The problem
Out of the entries that follow, copy each line containing "more".

Data for analysis

(** X15: how [main] reads the selection.  When the line, with the white
    space around it removed, is [all] in any mix of cases, every registered
    agent is selected.  Otherwise the line is cut at every comma (splitting
    at commas and joining with commas are inverse to each other) and the
    selected names are the parts with the white space around them removed:
    each name is trimmed and has no comma, and there is always at least
    one.  An empty line selects the one name ['']; typing names separated
    by commas, with any white space around them, selects these names. *)
Theorem selection_splits_and_trims :
  (∀ agent_input, join_comma (split_comma agent_input) = agent_input)
  ∧ (∀ keys before a l1 l2 after,
       Forall (λ c, isspace c = true) before → Forall (λ c, isspace c = true) after →
       a ∈ [97%N; 65%N] → l1 ∈ [108%N; 76%N] → l2 ∈ [108%N; 76%N] →
       selected_agents keys (before ++ [a; l1; l2] ++ after) = keys)
  ∧ (∀ keys line,
       lower_is_all (strip line) = false →
       selected_agents keys line = strip <$> split_comma line
       ∧ selected_agents keys line ≠ []
       ∧ Forall (λ agent_name, strip agent_name = agent_name ∧ 44%N ∉ agent_name)
           (selected_agents keys line))
  ∧ (∀ keys, selected_agents keys [] = [[]])
  ∧ (∀ keys parts,
       parts ≠ [] → Forall (λ part, 44%N ∉ part) parts →
       lower_is_all (strip (join_comma parts)) = false →
       selected_agents keys (join_comma parts) = strip <$> parts).
Proof.
  split; [apply join_split_comma|]. split; [|split; [|split; [done|]]].
  - intros keys before a l1 l2 after Hb Ha Hin Hin1 Hin2. unfold selected_agents.
    rewrite strip_whitespace_l by done.
    rewrite (strip_whitespace_r [a; l1; l2]) by done.
    assert (strip [a; l1; l2] = [a; l1; l2]) as ->.
    { set_unfold. destruct Hin as [->|[->|[]]], Hin1 as [->|[->|[]]],
        Hin2 as [->|[->|[]]]; reflexivity. }
    set_unfold. by destruct Hin as [->|[->|[]]], Hin1 as [->|[->|[]]],
      Hin2 as [->|[->|[]]].
  - intros keys line Hall. unfold selected_agents. rewrite Hall.
    rewrite split_comma_strip. split; [done|]. split.
    + pose proof (split_comma_not_nil line). by destruct (split_comma line).
    + apply Forall_fmap. eapply Forall_impl; [apply split_comma_free|].
      intros part Hpart. simpl. split; [apply strip_idemp|by apply strip_comma_free].
  - intros keys parts Hne Hparts Hall. unfold selected_agents. rewrite Hall.
    by rewrite split_comma_strip, split_join_comma.
Qed.

Lemma selection_splits_and_trims_witness :
  selected_agents [py "X"] (join_comma [py " mario "; py "luigi"; py ""])
  = strip <$> [py " mario "; py "luigi"; py ""].
Proof.
  apply (proj2 (proj2 (proj2 (proj2 selection_splits_and_trims))) [py "X"]
           [py " mario "; py "luigi"; py ""]).
  - done.
  - repeat (apply Forall_cons_2;
              [apply (bool_decide_unpack _); vm_compute; exact I|]).
    apply Forall_nil_2.
  - reflexivity.
Defined.

(** ** What each task prints *)

(** The texts that task [j] has written to standard output, in order. *)
Definition worker_output (j : nat) (s : Dispatch) : list pystr :=
  snd <$> filter (λ x, x.1 = WorkerThread j) (stdout s).

(** What the task of an agent called [agent_name] has printed when it is in
    stage [st]: nothing; the name line and the chunks received so far; the
    name line, the chunks, and the line that ends the turn. *)
Definition task_printed (agent_name : pystr) (st : stage) (printed : list pystr) : Prop :=
  match st with
  | Queued => printed = []
  | Streaming full _ _ =>
      ∃ chunks, printed = (nl ++ agent_name ++ py ": ") :: chunks
                ∧ concat chunks = full
  | Finished =>
      ∃ chunks last,
        printed = (nl ++ agent_name ++ py ": ") :: chunks ++ [last]
        ∧ (last = nl
           ∨ ∃ e, last = py "Error from " ++ agent_name ++ py ": " ++ exn_str e ++ nl)
  end.

(** What one step of a task prints. *)
Inductive task_prints (agent_name : pystr) : stage → stage → list pystr → Prop :=
  | prints_start_stream chunks interrupted :
      task_prints agent_name Queued (Streaming [] chunks interrupted)
        [nl ++ agent_name ++ py ": "]
  | prints_start_error e :
      task_prints agent_name Queued Finished
        [nl ++ agent_name ++ py ": ";
         py "Error from " ++ agent_name ++ py ": " ++ exn_str e ++ nl]
  | prints_chunk full content rest interrupted :
      task_prints agent_name (Streaming full (content :: rest) interrupted)
        (Streaming (full ++ content) rest interrupted) [content]
  | prints_reply full :
      task_prints agent_name (Streaming full [] None) Finished [nl]
  | prints_error full e :
      task_prints agent_name (Streaming full [] (Some e)) Finished
        [py "Error from " ++ agent_name ++ py ": " ++ exn_str e ++ nl].

Definition output_inv (reg0 : gmap pystr Agent) (s : Dispatch) : Prop :=
  (∀ k a0, reg0 !! k = Some a0 → ∃ h, registry s !! k = Some (extended a0 h))
  ∧ (∀ j f, futures s !! j = Some f →
       ∃ a0, reg0 !! fut_agent f = Some a0
             ∧ task_printed (name a0) (fut_stage f) (worker_output j s))
  ∧ (∀ j, length (futures s) ≤ j → worker_output j s = []).

Section output.
Implicit Types (s : Dispatch) (f : Future) (agent : Agent) (st : stage).

Lemma task_start_prints outcome message cs agent :
  ∃ st' agent' out,
    task_start outcome message cs (agent, []) = (inr st', (agent', out))
    ∧ task_prints (name agent) Queued st' out.
Proof.
  unfold task_start, try_except, report_error.
  unfold mbind, Py_bind, bind, add_message, modify, get, print, lift, ollama_chat, ret.
  simpl. destruct (py_get cs _ _) as [e|t]; simpl.
  { do 3 eexists. split; [done|]. apply prints_start_error. }
  destruct outcome as [e|chunks term]; simpl; do 3 eexists; (split; [done|]).
  - apply prints_start_error.
  - apply prints_start_stream.
Qed.

Lemma task_continue_prints full chunks term agent :
  ∃ st' agent' out,
    task_continue (Streaming full chunks term) (agent, []) = (inr st', (agent', out))
    ∧ task_prints (name agent) (Streaming full chunks term) st' out.
Proof.
  unfold task_continue, report_error.
  unfold mbind, Py_bind, bind, add_message, modify, get, print, ret.
  destruct chunks as [|c chunks]; [destruct term|]; simpl;
    do 3 eexists; (split; [done|]); constructor.
Qed.

Lemma exec_worker_prints message cs names a s s' :
  a ≠ MainStep → exec message cs names a s = Some s' →
  ∃ j f agent st' out,
    futures s !! j = Some f
    ∧ registry s !! fut_agent f = Some agent
    ∧ task_prints (name agent) (fut_stage f) st' out
    ∧ stdout s' = stdout s ++ map (pair (WorkerThread j)) out
    ∧ futures s' = <[j := {| fut_agent := fut_agent f; fut_stage := st' |}]> (futures s).
Proof.
  intros Ha. destruct a as [|outcome|j]; [done| |]; simpl.
  - destruct (first_queued (futures s)) as [j|] eqn:Hq; [|done]. simpl.
    case_decide as Hcap; [|done]. apply first_queued_spec in Hq as (f & Hf & Hq).
    unfold worker_step. rewrite Hf. simpl.
    destruct (registry s !! fut_agent f) as [agent|] eqn:Hagent; [|done]. simpl.
    destruct (task_start_prints outcome message cs agent)
      as (st' & agent' & out & -> & Hpr).
    intros [= <-]. exists j, f, agent, st', out. simpl.
    assert (fut_stage f = Queued) as ->.
    { unfold is_queued in Hq. by destruct (fut_stage f). }
    done.
  - destruct (futures s !! j) as [f|] eqn:Hf; [|done]. simpl.
    destruct (is_running f) eqn:Hr; [|done].
    unfold worker_step. rewrite Hf. simpl.
    destruct (registry s !! fut_agent f) as [agent|] eqn:Hagent; [|done]. simpl.
    unfold is_running in Hr.
    destruct (fut_stage f) as [|full chunks term|] eqn:Hstage; try done.
    destruct (task_continue_prints full chunks term agent)
      as (st' & agent' & out & -> & Hpr).
    intros [= <-]. exists j, f, agent, st', out. simpl. by rewrite Hstage.
Qed.

Lemma worker_output_app j s (more : list (thread * pystr)) r fs p :
  worker_output j {| registry := r; stdout := stdout s ++ more; futures := fs; pc := p |}
  = worker_output j s ++ (snd <$> filter (λ x, x.1 = WorkerThread j) more).
Proof. unfold worker_output. simpl. by rewrite filter_app, fmap_app. Qed.

Lemma filter_tagged j j' (out : list pystr) :
  snd <$> filter (λ x : thread * pystr, x.1 = WorkerThread j)
            (map (pair (WorkerThread j')) out)
  = if decide (j = j') then out else [].
Proof.
  destruct (decide (j = j')) as [->|Hne].
  - induction out as [|o out IH]; [done|]. simpl.
    rewrite filter_cons_True by done. by rewrite fmap_cons, IH.
  - induction out as [|o out IH]; [done|]. simpl.
    rewrite filter_cons_False; [done|]. simpl. congruence.
Qed.

Lemma worker_output_stdout j s s' more :
  stdout s' = stdout s ++ more →
  worker_output j s'
  = worker_output j s ++ (snd <$> filter (λ x, x.1 = WorkerThread j) more).
Proof. unfold worker_output. intros ->. by rewrite filter_app, fmap_app. Qed.

Lemma task_printed_step agent_name st st' out printed :
  task_prints agent_name st st' out →
  task_printed agent_name st printed →
  task_printed agent_name st' (printed ++ out).
Proof.
  intros Hpr Hp. inversion Hpr as [chunks term|e|full c rest term|full|full e]; subst;
    unfold task_printed in *.
  - subst printed. by exists [].
  - subst printed.
    exists [], (py "Error from " ++ agent_name ++ py ": " ++ exn_str e ++ nl).
    split; [done|]. right. by exists e.
  - destruct Hp as (chunks & -> & Hfull). exists (chunks ++ [c]).
    split; [by rewrite <- (app_comm_cons _ _ _)|].
    rewrite concat_app, Hfull. cbn [concat]. by rewrite (app_nil_r c).
  - destruct Hp as (chunks & -> & Hfull). exists chunks, nl. split; [done|]. by left.
  - destruct Hp as (chunks & -> & Hfull).
    exists chunks, (py "Error from " ++ agent_name ++ py ": " ++ exn_str e ++ nl).
    split; [done|]. right. by exists e.
Qed.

Finished task
Lemma worker_output_app j s (more : list (thread * pystr)) r fs p :
  worker_output j {| registry := r; stdout := stdout s ++ more; futures := fs; pc := p |}
  = worker_output j s ++ (snd <$> filter (λ x, x.1 = WorkerThread j) more).
Lemma worker_output_stdout j s s' more :
  stdout s' = stdout s ++ more →
  = worker_output j s ++ (snd <$> filter (λ x, x.1 = WorkerThread j) more).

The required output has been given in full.